Uno dei locali più importanti degli anni ’70 era il “Capolinea”, un capannone in via Ludovico il Moro, piazza Negrelli, in mezzo alla nebbia – perché allora c’era la nebbia. Lo frequentavano musicisti che bazzicavano nell’area milanese. Al “Capolinea” i musicisti avevano il palco a disposizione per poter provare nel pomeriggio il repertorio che avrebbero suonato alla sera. Ci si incontrava verso le 16 e si continuava fino all’ora in cui era offerta una piccola cena e si poteva beneficiare delle straordinarie bruschette che nella mia memoria equivalgono ad una sorta di madelaine proustiana. Pane toscano, olio toscano, aglio, aglio, aglio, non so se toscano anch’esso ma sicuramente responsabile di qualche imbarazzo nell’avvicinarsi a persone che non ne avevano fatto uso…e poi una quantità di fumo inimmaginabile oggi, allora si potevano fumare le sigarette nei locali: si tornava a casa con gli abiti così intrisi di fumo che andavano lasciati sul balcone.

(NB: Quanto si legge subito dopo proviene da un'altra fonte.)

(** * Order lifecycle and pricing engine of the POS backend

    A shallow embedding of the order controllers
    ([src/controllers/orderController.js] and the later revision of the same
    controller that is stored in [src/controllers/vendorStaffController.js],
    lines 652-955), of the Mongoose models they use ([src/models/Order.js],
    [src/models/MenuItem.js]) and of the part of the persistence layer the
    controllers call ([find], [findOne], [save]).

    - A JavaScript [Number] is an IEEE-754 binary64 value: Rocq's primitive
      [float], with the rounded operations of [PrimFloat].
    - A Mongo collection is a finite map from [_id] to document ([gmap]).
    - An [async] handler is a function in a state monad over the [World]
      (the two collections, the clock and the log of database calls); a
      thrown JavaScript error is an [Outcome].
    - A request body field that may be absent is an [option]; a field that
      is present has the type the schema gives it.
    - An id that a client sends is a string; Mongoose casts it where the
      schema has an [ObjectId], and validates a document against the schema
      when it is saved.

    The second part embeds the rest of the order controllers (the kitchen
    and billing queues), the authorization middleware
    ([src/middleware/auth.js]), the routes ([src/routes/order.js],
    [src/routes/menu.js], [src/routes/vendor.js]), the staff handlers and
    [login] (the first parts of [src/controllers/vendorStaffController.js])
    and the reading and deleting handlers of the two revisions of the menu
    controller (lines 243-652 of the same file).  What the libraries do
    ([jwt.verify], [jwt.sign], [bcrypt.compare], [ObjectId.isValid]) is a
    parameter of the definitions that call them. *)

From Stdlib Require Import ZArith QArith Floats.
From stdpp Require Import gmap strings list sorting pretty.

#[local] Set Warnings "-inexact-float".
#[local] Open Scope string_scope.
#[local] Open Scope nat_scope.

(** ** JavaScript values *)

(** A Mongo [ObjectId], written as the string its [toString()] gives: 24
    hexadecimal digits, the letters in lower case (so never the name of a
    member of [Object.prototype]).  An id that a client sends, in a path or
    in a body, is a string of 24 hexadecimal digits in either case; where
    the schema has an [ObjectId], Mongoose casts the string to the
    [ObjectId] with the same digits ([canonical]).  Only well-formed id
    strings are modelled: Mongoose's cast errors for ill-formed ones are
    outside the model.  The ids of [req.user] come out of a token that
    [generateToken] has signed, where they are written by [toString()]. *)
Definition ObjectId : Type := string.

(** The lower-case letter of a hexadecimal digit [A] to [F]; every other
    character is left as it is. *)
Definition lower_hex (c : Ascii.ascii) : Ascii.ascii :=
  let n := Ascii.N_of_ascii c in
  if ((65 <=? n) && (n <=? 70))%N then Ascii.ascii_of_N (n + 32) else c.

(** The [ObjectId] that a well-formed id string is cast to. *)
Fixpoint canonical (id : string) : ObjectId :=
  match id with
  | EmptyString => EmptyString
  | String c rest => String (lower_hex c) (canonical rest)
  end.

(** Truthiness of a Number: every value but [0], [-0] and [NaN]. *)
Definition truthy_num (x : float) : bool :=
  negb ((x =? 0)%float || is_nan x).

(** Truthiness of a string: every string but the empty one. *)
Definition truthy_str (s : string) : bool := negb (String.eqb s "").

(** Truthiness of a field that may be [undefined]. *)
Definition truthy_opt {A} (truthy : A → bool) (o : option A) : bool :=
  match o with Some x => truthy x | None => false end.

(** [undefined > 0] is [false]; otherwise the comparison of Numbers. *)
Definition gt_zero (q : option float) : bool :=
  match q with Some x => (0 <? x)%float | None => false end.

(** Arithmetic on [undefined] gives [NaN]. *)
Definition toNumber (q : option float) : float := default nan q.

(** [hay.includes(needle)] on strings. *)
Fixpoint includes (needle hay : string) : bool :=
  String.prefix needle hay ||
  match hay with
  | EmptyString => false
  | String _ rest => includes needle rest
  end.

(** A thrown JavaScript error: [err.message] and Mongoose's [err.kind]. *)
Record Error := mkError { message : string; kind : option string }.

Inductive Outcome (A : Type) : Type :=
| Return (a : A)
| Throw (e : Error).
Arguments Return {A} a.
Arguments Throw {A} e.

(** ** Models *)

(** [src/models/MenuItem.js] *)
Module MenuItem.
Record t := mk {
  vendorId : ObjectId;
  name : string;
  price : float;
  description : option string;
  category : string;
  images : list string;
  stock : float;
  isAvailable : bool
}.
End MenuItem.
Lemma lor_shift k a b : (b < 2 ^ k)%N → N.lor (N.shiftl a k) b = (a * 2 ^ k + b)%N.
Proof.
  intros Hb. rewrite <-N.lxor_lor, <-N.add_nocarry_lxor, N.shiftl_mul_pow2; [done| |];
    apply N.bits_inj; intros i; rewrite N.land_spec, N.bits_0;
    (destruct (N.lt_ge_cases i k) as [Hi|Hi];
      [by rewrite N.shiftl_spec_low|];
      rewrite <-(N.mod_small b (2 ^ k)) by done; rewrite N.mod_pow2_bits_high by done;
      apply andb_false_r).
Qed.

Lemma of_be_app raw b : of_be (raw ++ [b]) = (of_be raw * 256 + n8 b)%N.
Proof. unfold of_be. rewrite foldl_app. simpl. apply (lor_shift 8), n8_lt. Qed.

Lemma to_be_length w n : length (to_be w n) = w.
Proof. revert n. induction w; intros; unfold to_be; fold to_be; simpl; auto. Qed.

Lemma of_be_bound raw : (of_be raw < 256 ^ N.of_nat (length raw))%N.
Proof.
  induction raw as [|b raw IH] using rev_ind; [by vm_compute|].
  rewrite of_be_app, length_app, Nat.add_1_r, Nat2N.inj_succ, N.pow_succ_r'.
  pose proof (n8_lt b). lia.
Qed.

(** [to_be] from the other end. *)
Lemma to_be_snoc w n : to_be (S w) n = to_be w (n / 256) ++ [b8 n].
Proof.
  revert n. induction w as [|w IH]; intros n.
  - unfold to_be. cbn. by rewrite N.div_1_r.
  - change (to_be (S (S w)) n) with (b8 (n / 256 ^ N.of_nat (S w)) :: to_be (S w) n).
    rewrite IH. unfold to_be at 2. fold to_be. cbn [app]. f_equal. f_equal.
    by rewrite N.Div0.div_div, Nat2N.inj_succ, N.pow_succ_r'.
Qed.

Lemma of_be_to_be w n : (n < 256 ^ N.of_nat w)%N → of_be (to_be w n) = n.
Proof.
  revert n. induction w as [|w IH]; intros n Hn.
  - unfold to_be. cbn in *. lia.
  - rewrite to_be_snoc, of_be_app, n8_b8, IH.
    + pose proof (N.div_mod n 256 ltac:(done)). lia.
    + rewrite Nat2N.inj_succ, N.pow_succ_r' in Hn. apply N.Div0.div_lt_upper_bound. lia.
Qed.

Lemma signed_unsigned w z :
  (- 2 ^ (8 * Z.of_nat w) <= 2 * z < 2 ^ (8 * Z.of_nat w))%Z → to_signed w (to_unsigned w z) = z.
Proof.
  unfold to_signed, to_unsigned. intros Hz.
  assert (0 < 2 ^ (8 * Z.of_nat w))%Z by (apply Z.pow_pos_nonneg; lia).
  rewrite Z2N.id by (apply Z.mod_pos_bound; done).
  destruct (Z.ltb_spec z 0).
  - rewrite <-(Z.mod_unique_pos z (2 ^ (8 * Z.of_nat w)) (-1) (z + 2 ^ (8 * Z.of_nat w))) by lia.
    case_match; lia.
  - rewrite Z.mod_small by lia. case_match; lia.
Qed.

Lemma to_unsigned_bound w z : (to_unsigned w z < 256 ^ N.of_nat w)%N.
Proof.
  unfold to_unsigned. assert (0 < 2 ^ (8 * Z.of_nat w))%Z by (apply Z.pow_pos_nonneg; lia).
  pose proof (Z.mod_pos_bound z (2 ^ (8 * Z.of_nat w)) ltac:(done)).
  assert (Z.of_N (256 ^ N.of_nat w) = 2 ^ (8 * Z.of_nat w))%Z; [|lia].
  rewrite N2Z.inj_pow, Z.pow_mul_r by lia. by rewrite nat_N_Z.
Qed.
#[refine] Definition ref_spec : @StoreSpec kv ref_ops := {|
  sv_view (m : kv) := m;
  sv_ok := kv_ok;
  sv_takes_prefix := prefix;
|}.
Proof.
  all: unfold ref_ops, opt_method; simpl.
  - intros m ns k v Hm Hv. apply (Hm _ _ Hv).
  - intros m ns k v Hm ???. split; [by apply kv_ok_insert|done].
  - done.
  - done.
  - intros m ns k Hm ??. unfold wp. split; [|done]. split; [|done].
    eapply kv_ok_subset; [|done]. intros p v [_ ?]%lookup_delete_Some. done.
  - intros m ns Hm ?. split; [done|]. apply ref_keys_lists.
  - intros m ns p Hm ??. destruct prefix; [|done].
    split; [done|]. apply lists_keys_filter, ref_keys_lists.
  - intros m ns Hm ?. split; [done|]. eauto using ref_keys_lists.
  - intros m Hm. split; [done|]. apply ref_namespaces_lists.
  - intros m p Hm ?. destruct prefix; [|done].
    split; [done|]. apply lists_namespaces_filter, ref_namespaces_lists.
  - intros f m items Hf Hm Hi. destruct batch; simplify_eq. apply wp_modify.
    split; [by apply kv_ok_set_many|done].
  - intros f m pairs Hf Hm Hi. destruct batch; by simplify_eq.
  - intros f m pairs Hf Hm Hi. destruct batch; simplify_eq. split; [|done]. split; [|done].
    eapply kv_ok_subset; [|done]. intros p v. rewrite kv_delete_many_lookup. by case_decide.
  - intros f m ns Hf Hm Hi. destruct batch; simplify_eq. split; [|symmetry; apply lists_keys_removed, ref_keys_lists].
    split; [|done]. eapply kv_ok_subset; [|done]. intros p v. rewrite kv_delete_namespace_lookup.
    by case_decide.
Defined.
End RefStore.
(* ===== verification/Observability.v ===== *)
(** * The metrics sinks ([observability.py])

    What the sinks do with the measurements of the checkpointer. Durations and samples
    are non-negative finite floats, each the number [m * 2 ^ e]; the arithmetic on them
    ([*], [math.fsum], [/], [round]) is exact arithmetic rounded to the nearest float.
    Every method holds the sink's lock throughout, so it is one step. *)

From Stdlib Require Import ZifyBool.
From S2P Require Import Prelude PyValue PyFloat.

(** ** Floats as numbers *)

Abbreviation float := (Z * Z)%type.

Definition fl_num (x : float) : Z := (x.1 * 2 ^ Z.max 0 x.2)%Z.
Definition fl_den (x : float) : Z := (2 ^ Z.max 0 (- x.2))%Z.

(** The float nearest to [a / n]. *)
Definition fl_nearest (a n : Z) : float :=
  if (a =? 0)%Z then (0, 0)%Z else let e := ratio_ulp a n in (ratio_mantissa a n e, e).

Definition fl_of_int (z : Z) : float := (z, 0%Z).
Definition fl_mul (x y : float) : float := fl_nearest (fl_num x * fl_num y) (fl_den x * fl_den y).
Definition fl_div (x : float) (n : Z) : float := fl_nearest (fl_num x) (fl_den x * n).

(** [math.fsum]: the exact sum, rounded once *)
Definition fl_fsum (l : list float) : float :=
  let e := foldr (λ x, Z.min x.2) 0%Z l in
  let total := foldr (λ x t, (x.1 * 2 ^ (x.2 - e) + t)%Z) 0%Z l in
  fl_nearest total (2 ^ (- e)).

Definition fl_add (x y : float) : float := fl_fsum [x; y].

(** [round(x)] and [round(x, 5)] *)
Definition fl_round (x : float) : Z := div_even (fl_num x) (fl_den x).
Definition fl_round5 (x : float) : float :=
  fl_nearest (div_even (fl_num x * 10 ^ 5) (fl_den x)) (10 ^ 5).

(** [x <= y] *)
Definition fl_leb (x y : float) : bool := (fl_num x * fl_den y <=? fl_num y * fl_den x)%Z.
Definition fl_le (x y : float) : Prop := fl_leb x y = true.
#[global] Instance fl_le_dec : RelDecision fl_le.
Proof. intros x y. unfold fl_le. apply _. Defined.

(** ** [InMemoryMetrics] *)

Record InMemoryMetrics := {
  im_samples : list (pystr * list float);
  im_errors : list (pystr * Z);
}.

Definition InMemoryMetrics_init : InMemoryMetrics := {| im_samples := []; im_errors := [] |}.

(** [record(op, duration_s, thread_id=..., ok=...)], which ignores the thread *)
Definition InMemoryMetrics_record (op : pystr) (duration_s : float) (thread_id : pystr) (ok : bool)
    (m : InMemoryMetrics) : InMemoryMetrics := {|
  im_samples := od_set (im_samples m) op
    (from_option id [] (od_get (im_samples m) op) ++ [fl_mul duration_s (fl_of_int 1000)]);
  im_errors :=
    if ok then im_errors m
    else od_set (im_errors m) op (from_option id 0%Z (od_get (im_errors m) op) + 1)%Z;
|}.

(** [round(0.99 * n)] *)
Definition rank99 (n : Z) : Z := fl_round (fl_mul (fl_nearest 99 100) (fl_of_int n)).

(** [s[min(len(s) - 1, max(0, round(0.99 * len(s)) - 1))]] *)
Definition percentile99 (s : list float) : result float :=
  let n := Z.of_nat (length s) in
  or_raise IndexError (s !! Z.to_nat (Z.min (n - 1) (Z.max 0 (rank99 n - 1)))).

(** [statistics.fmean], and [statistics.median] of a sorted list *)
Definition fmean (s : list float) : float := fl_div (fl_fsum s) (Z.of_nat (length s)).
Definition median (s : list float) : float :=
  let n := length s in
  let at_ i := from_option id (0, 0)%Z (s !! i) in
  if Nat.odd n then at_ (n / 2) else fl_div (fl_add (at_ (n / 2 - 1)) (at_ (n / 2))) 2.

Record OpSummary := {
  os_count : Z;
  os_errors : Z;
  os_mean_ms : float;
  os_p50_ms : float;
  os_p99_ms : float;
}.

Definition op_summary (errors : list (pystr * Z)) (op : pystr) (ms : list float) : result OpSummary :=
  let s := merge_sort fl_le ms in
  p99 ← percentile99 s;
  Ok {| os_count := Z.of_nat (length s);
        os_errors := from_option id 0%Z (od_get errors op);
        os_mean_ms := fl_round5 (fmean s);
        os_p50_ms := fl_round5 (median s);
        os_p99_ms := fl_round5 p99 |}.

Definition InMemoryMetrics_summary (m : InMemoryMetrics) : result (list (pystr * OpSummary)) :=
  foldR (im_samples m) (λ out '(op, ms),
    row ← op_summary (im_errors m) op ms; Ok (od_set out op row)) [].

Definition InMemoryMetrics_reset (m : InMemoryMetrics) : InMemoryMetrics :=
  {| im_samples := []; im_errors := [] |}.

(** ** [NullMetrics] *)

Definition NullMetrics_record (op : pystr) (duration_s : float) (thread_id : pystr) (ok : bool)
    : unit := tt.

(** ** [OpenTelemetryMetrics]: what it sends its two instruments *)

Inductive OtelEvent :=
  | DurationRecord (ms : float) (attributes : pydict)
  | OpsAdd (n : Z) (attributes : pydict).

Definition OpenTelemetryMetrics_record (op : pystr) (duration_s : float) (thread_id : pystr)
    (ok : bool) (sent : list OtelEvent) : list OtelEvent :=
  let attrs := [(key "op", PStr op); (key "ok", PBool ok)] in
  sent ++ [DurationRecord (fl_mul duration_s (fl_of_int 1000)) attrs; OpsAdd 1 attrs].

Example rank99_small : rank99 <$> [1; 2; 50; 51; 100; 150; 1000]%Z = [1; 2; 50; 50; 99; 148; 990]%Z.
Proof. vm_compute. reflexivity. Qed.

Example round_ms : fl_round5 (fl_mul (fl_nearest 123456789 (10 ^ 13)) (fl_of_int 1000)) =
  fl_nearest 1235 (10 ^ 5).
Proof. vm_compute. reflexivity. Qed.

Dopo quella stagione preliminare il “Capolinea” si è allargato, hanno creato una sala grande, un po’ fatiscente e creata intorno ad un albero il cui tronco delimitava il palcoscenico che era adeguatamente attrezzato ed è diventato il luogo dove venivano ospitati concerti importanti di jazzisti americani. Una lista lunghissima da Gerry Mulligan ad Art Blakey, da Paul Bley a Jim Hall, da Chet Baker a Charlie Haden, da Elvin Jones a Betty Carter, da Archie Sheep a Tony Scott, da un giovanissimo Wynton Marsalis a Dino Saluzzi e noi del quintetto free jazz.  Ma soprattutto il “Capolinea” organizzava il festival Jazz in Italy con i migliori jazzisti nazionali e con la partecipazione di una nuova generazione di musicisti che sarebbero divenuti illustri protagonisti della scena italiana e che erano già habituè della programmazione corrente del locale: Paolo PellegattiLuigi BonafedeLarry NocellaMassimo UrbaniGigi CifarelliMichele Bozza, Marco VaggiAttilio Zanchi e Lucio Terzano.

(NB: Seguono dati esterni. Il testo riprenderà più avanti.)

Inductive Tok :=
  | TIdent (s : pystr)
  | TStr (s : pystr)
  | TInt (z : Z)
  | TFloat (bits : Z)
  | TBool (b : bool)
  | TNull
  | TAnd | TOr | TNot | TIn
  | TEq | TNe | TLt | TLe | TGt | TGe
  | TLParen | TRParen | TLBracket | TRBracket
  | TComma | TDot.

#[export] Instance Tok_eq_dec : EqDecision Tok.
Proof. solve_decision. Defined.

Inductive CmpOp := OEq | ONe | OLt | OLe | OGt | OGe | OIn | ONotIn.

Inductive Expr :=
  | EStr (s : pystr)
  | EInt (z : Z)
  | EFloat (bits : Z)
  | EBool (b : bool)
  | ENull
  | EList (items : list Expr)
  | EVar (path : list pystr)
  | ENot (e : Expr)
  | EAnd (terms : list Expr)
  | EOr (terms : list Expr)
  | ECmp (op : CmpOp) (a b : Expr).

(** ** The lexer *)

(** [char::is_whitespace], the property White_Space of Unicode. *)
Definition is_whitespace (c : N) : bool :=
  ((9 <=? c) && (c <=? 13) || (c =? 32) || (c =? 0x85) || (c =? 0xa0) || (c =? 0x1680) ||
   (0x2000 <=? c) && (c <=? 0x200a) || (c =? 0x2028) || (c =? 0x2029) || (c =? 0x202f) ||
   (c =? 0x205f) || (c =? 0x3000))%N.

(** The tables behind [char::is_alphabetic] and [char::is_numeric], beyond ASCII. *)
Record CharTables := {
  alphabetic_beyond : N → bool;
  numeric_beyond : N → bool;
}.

Definition is_letter (c : N) : bool :=
  ((65 <=? c) && (c <=? 90) || (97 <=? c) && (c <=? 122))%N.

(** A character literal of the source. *)
Definition chr (s : String.string) : N := from_option id 0%N (head (lit s)).

(** The character after a backslash. *)
Definition unescape (next : N) : N :=
  if (next =? chr "n")%N then 10%N
  else if (next =? chr "t")%N then 9%N
  else next.

(** A string literal after its opening quote: what it holds, and what follows. *)
Fixpoint lex_string (quote : N) (chars : pystr) : option (pystr * pystr) :=
  match chars with
  | [] => None
  | ch :: chars' =>
      let plain := if (ch =? quote)%N then Some ([], chars')
                   else '(s, rest) ← lex_string quote chars'; Some (ch :: s, rest) in
      match chars' with
      | next :: chars'' =>
          if (ch =? chr "\")%N
          then '(s, rest) ← lex_string quote chars''; Some (unescape next :: s, rest)
          else plain
      | [] => plain
      end
  end.

(** [lex_number]: the digits and dots of a number, and whether there was a dot. *)
Fixpoint scan_number (chars : pystr) : pystr * bool * pystr :=
  match chars with
  | [] => ([], false, [])
  | ch :: chars' =>
      if is_digit ch
      then let '(text, is_float, rest) := scan_number chars' in (ch :: text, is_float, rest)
      else match chars' with
           | next :: _ =>
               if (ch =? chr ".")%N && is_digit next
               then let '(text, _, rest) := scan_number chars' in (ch :: text, true, rest)
               else ([], false, chars)
           | [] => ([], false, chars)
           end
  end.

Definition digits_value (text : pystr) : Z := Z.of_N (dec_value text 0).

(** [parse::<i64>] of digits with an optional sign. *)
Definition parse_i64 (neg : bool) (text : pystr) : result Z :=
  let n := if neg then (- digits_value text)%Z else digits_value text in
  if (- 2 ^ 63 <=? n)%Z && (n <? 2 ^ 63)%Z then Ok n else Raise ValueError.

(** [parse::<f64>] of digits and dots with an optional sign. *)
Definition parse_f64 (neg : bool) (text : pystr) : result Z :=
  match split_on (chr ".") text with
  | [whole; fraction] =>
      let bits := f64_of_ratio (digits_value (whole ++ fraction)) (10 ^ Z.of_nat (length fraction)) in
      Ok (if neg then (2 ^ 63 + bits)%Z else bits)
  | _ => Raise ValueError
  end.

Definition lex_number (chars : pystr) : result (Tok * pystr) :=
  let '(neg, chars) := match chars with
                       | c :: chars' => if (c =? chr "-")%N then (true, chars') else (false, chars)
                       | [] => (false, chars)
                       end in
  let '(text, is_float, rest) := scan_number chars in
  if is_float then bits ← parse_f64 neg text; Ok (TFloat bits, rest)
  else n ← parse_i64 neg text; Ok (TInt n, rest).

(** The keywords. *)
Definition word_token (word : pystr) : Tok :=
  if str_eqb word (lit "and") then TAnd
  else if str_eqb word (lit "or") then TOr
  else if str_eqb word (lit "not") then TNot
  else if str_eqb word (lit "in") then TIn
  else if str_eqb word (lit "true") || str_eqb word (lit "True") then TBool true
  else if str_eqb word (lit "false") || str_eqb word (lit "False") then TBool false
  else if str_eqb word (lit "null") || str_eqb word (lit "none") || str_eqb word (lit "None") then TNull
  else TIdent word.

(** [if chars[i + 1] == '=']: the characters after it. *)
Definition then_eq (chars : pystr) : option pystr :=
  match chars with c :: chars' => if (c =? chr "=")%N then Some chars' else None | [] => None end.

Section Lexer.
Context (tables : CharTables).

Definition is_alphabetic (c : N) : bool :=
  if (c <? 128)%N then is_letter c else alphabetic_beyond tables c.
Definition is_alphanumeric (c : N) : bool :=
  if (c <? 128)%N then is_letter c || is_digit c
  else alphabetic_beyond tables c || numeric_beyond tables c.

Definition word_char (c : N) : bool := is_alphanumeric c || (c =? chr "_")%N.

Fixpoint scan_word (chars : pystr) : pystr * pystr :=
  match chars with
  | c :: chars' =>
      if word_char c then let '(word, rest) := scan_word chars' in (c :: word, rest) else ([], chars)
  | [] => ([], [])
  end.

(** One token at [c], which is not whitespace: the token and what follows. *)
Definition lex_token (c : N) (chars : pystr) : result (Tok * pystr) :=
  if (c =? chr "(")%N then Ok (TLParen, chars)
  else if (c =? chr ")")%N then Ok (TRParen, chars)
  else if (c =? chr "[")%N then Ok (TLBracket, chars)
  else if (c =? chr "]")%N then Ok (TRBracket, chars)
  else if (c =? chr ",")%N then Ok (TComma, chars)
  else if (c =? chr ".")%N then Ok (TDot, chars)
  else if (c =? chr "'")%N || (c =? 34)%N then
    '(s, rest) ← or_raise ValueError (lex_string c chars); Ok (TStr s, rest)
  else if (c =? chr "=")%N then rest ← or_raise ValueError (then_eq chars); Ok (TEq, rest)
  else if (c =? chr "!")%N then rest ← or_raise ValueError (then_eq chars); Ok (TNe, rest)
  else if (c =? chr "<")%N then
    Ok (match then_eq chars with Some rest => (TLe, rest) | None => (TLt, chars) end)
  else if (c =? chr ">")%N then
    Ok (match then_eq chars with Some rest => (TGe, rest) | None => (TGt, chars) end)
  else if is_digit c then lex_number (c :: chars)
  else if (c =? chr "-")%N && match chars with d :: _ => is_digit d | [] => false end then
    lex_number (c :: chars)
  else if is_alphabetic c || (c =? chr "_")%N then
    let '(word, rest) := scan_word (c :: chars) in Ok (word_token word, rest)
  else Raise ValueError.

(** [lex]: the loop over the characters; each round drops one at least. *)
Fixpoint lex_loop (fuel : nat) (chars : pystr) (toks : list Tok) : result (list Tok) :=
  match chars with
  | [] => Ok toks
  | c :: chars' =>
      match fuel with
      | O => OutOfFuel
      | S fuel' =>
          if is_whitespace c then lex_loop fuel' chars' toks
          else '(tok, rest) ← lex_token c chars'; lex_loop fuel' rest (toks ++ [tok])
      end
  end.

Definition lex (src : pystr) : result (list Tok) := lex_loop (length src) src [].
End Lexer.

Poi c’era il grande Jazz organizzato da Polillo e Maffei nei teatri milanesi, i quali, in quegli anni i grandi del jazz americano, da Duke Ellington a Ella Fitzgerald, da Ray Charles a Dizzy Gillespie, da Charles Mingus a Thelonious Monk, da Miles Davis a John Coltrane, da Ornette Coleman a Albert Ayler e altri ancora, in tournée in Europa facevano tappa a Milano. E ancora l’antologia del jazz dal canto gospel al Dixieland, dal blues al Ragtime, dal bop – bebop, fino al free jazz rappresentato da noi del quintetto free jazz svoltosi in tre giorni all’Università Statale di Milano. L’idea di fondo è stata quella di fornire agli studenti gli strumenti per capire come si è costruita la musica jazz. Quindi non fare della propria musica un non luogo ma il riflesso della propria identità espressiva.

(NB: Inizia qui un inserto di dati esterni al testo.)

(** What the parser gives: the derived expression, or [ValueError] and no derivation. *)
Lemma parse_tokens_cases toks :
  match parse_tokens toks with
  | Ok e => or_g condition_MAX_DEPTH toks e
  | Raise x => x = ValueError ∧ ∀ e, ¬ or_g condition_MAX_DEPTH toks e
  | OutOfFuel => False
  end.
Proof.
  assert (∀ e, or_g condition_MAX_DEPTH toks e → parse_tokens toks = Ok e) as Hc
    by apply parse_tokens_complete.
  destruct toks as [|t toks]; [split; [done|by intros e ?%or_g_nonempty]|].
  pose proof (sound_or _ (parser_is_sound (parse_fuel (length (t :: toks)))) 0 (t :: toks)
    (parse_fuelled _)) as Hs. unfold reads_prefix in Hs. revert Hc. unfold parse_tokens.
  destruct (parse_or (parse_fuel (length (t :: toks))) 0 (t :: toks)) as [[e|x|] rest]; intros Hc.
  - destruct Hs as (pre&Hpre&_&Hg). destruct rest as [|u rest].
    + rewrite app_nil_r in Hpre. by rewrite Hpre.
    + split; [done|]. intros e' Hg'. by specialize (Hc e' Hg').
  - split; [done|]. intros e' Hg'. by specialize (Hc e' Hg').
  - done.
Qed.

Paul Valery diceva che non c’è nulla che non assomiglia a qualcosa e io sono molto d’accordo; una specie di elogio dello spazio, vale a dire: ascolto cento cose diverse e quando produco la mia cosa, utilizzo quegli elementi che ho selezionato nelle cose che ho ascoltato. Credo che per la comunità queste riflessioni siano un’esperienza molto importante per aprire ancor di più la mente e capire la musica jazz.